I open my eyes. Almost straight away in panic I look down, I remember holding Lena past night so vividly. But of course she's gone. That makes me burst out crying, but for the first time in a long time...even though I cry like a big wuss...I don't entirely feel bad. I feel calm. It's hard to explain but I feel better.

I hold my head as I get a sharp pain for a second or two, it's probably a headache that is caused by a lack of water or something? I haven't had a drink since yesterday afternoon. Effortlessly I get out of bed and walk like a mindless zombie into the kitchen area...it's basically a sink and a microwave. I grab a plastic cup from under the sink and I then pour myself a cup of water. I close my eyes whilst drinking it. I get so carried away by the taste of cool nothingness that even my pinky finger raises up like I'm at the queens tea party or some shit. When I open them I jump back in fear, inches away from my face is Lena.

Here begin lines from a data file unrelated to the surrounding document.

(** X8.  With the three directories apart from one another and nothing
    below the two destinations at the start, after a run that returns the
    train directory and the validation directory hold the same class
    directories, one per class directory of the source and nothing else;
    so the generators of cells 8 and 9 number the classes alike, and the
    model of cell 13 has one output unit per class directory of the
    source. *)
Theorem split_data_classes_agree (src tr va : path) (r : Q) w w'
    (backbone : list layer) :
  separated src tr → separated src va → separated tr va →
  fresh tr (fs w) → fresh va (fs w) →
  split_data src tr va r w = (Returned tt, w') →
  children (fs w') tr ≡ₚ class_dirs (fs w) src ∧
  children (fs w') va = children (fs w') tr ∧
  class_indices (fs w') va = class_indices (fs w') tr ∧
  (class_indices (fs w') tr).*1 ≡ₚ class_dirs (fs w) src ∧
  output_shape (build_model backbone (class_indices (fs w') tr))
  = [length (class_dirs (fs w) src)].
Proof.
  intros Htr Hva Htv Hft Hfv Hrun.
  destruct (split_data_dest_mirror src tr va r Train w w') as [Hct Hdt]; [done..|].
  destruct (split_data_dest_mirror src tr va r Val w w') as [Hcv Hdv]; [done..|].
  simpl in Hct, Hdt, Hcv, Hdv.
  assert (children (fs w') tr ≡ₚ class_dirs (fs w) src) as Hperm.
  { apply NoDup_Permutation;
      [apply NoDup_children|apply NoDup_filter, NoDup_children|].
    intros c. rewrite elem_of_children. apply Hct. }
  assert (children (fs w') va = children (fs w') tr) as Heq.
  { apply children_eq. intros c. by rewrite Hct, Hcv. }
  assert (∀ d, (∀ c, c ∈ children (fs w') d →
                     stat (fs w') (os_path_join d c) = Some Dir) →
    filter (λ subdir, is_dir_node (stat (fs w') (os_path_join d subdir)))
      (merge_sort String.le (children (fs w') d))
    = merge_sort String.le (children (fs w') d)) as Hall.
  { intros d Hd. apply filter_all. intros c Hc.
    rewrite merge_sort_Permutation in Hc. by rewrite (Hd c Hc). }
  assert ((class_indices (fs w') tr).*1 ≡ₚ class_dirs (fs w) src) as Hnames.
  { unfold class_indices. rewrite (Hall tr Hdt).
    rewrite fst_zip by by rewrite length_seq.
    by rewrite merge_sort_Permutation. }
  split; [done|]. split; [done|]. split; [|split; [done|]].
  - unfold class_indices. by rewrite (Hall tr Hdt), (Hall va Hdv), Heq.
  - change (output_shape (build_model backbone (class_indices (fs w') tr)))
      with [length (class_indices (fs w') tr)].
    by rewrite <-Hnames, length_fmap.
Qed.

This time she doesn't say anything. Neither do I get the urge to scream anymore. It's fucked up. "Thank you!" I say quickly as I throw my arms around her. "Thank you for not going..." even if she's going to jump scare me for the rest of my life. It's better than never seeing her again...even if at this stage I'm more of a lunatic than Lila. Shit! Lila.

"Lena...have you seen your mummy?" She's still a fucking child even though this ghost is a...adult. I need to speak to her like a child. Lena nods her head as I feel my eyes widen, I hope I'm not scaring her. It's just...Lila had a nightmare. "Did you scare her?" Maybe that's why last night she was reversed with me..she kept her distance until she was comfortable.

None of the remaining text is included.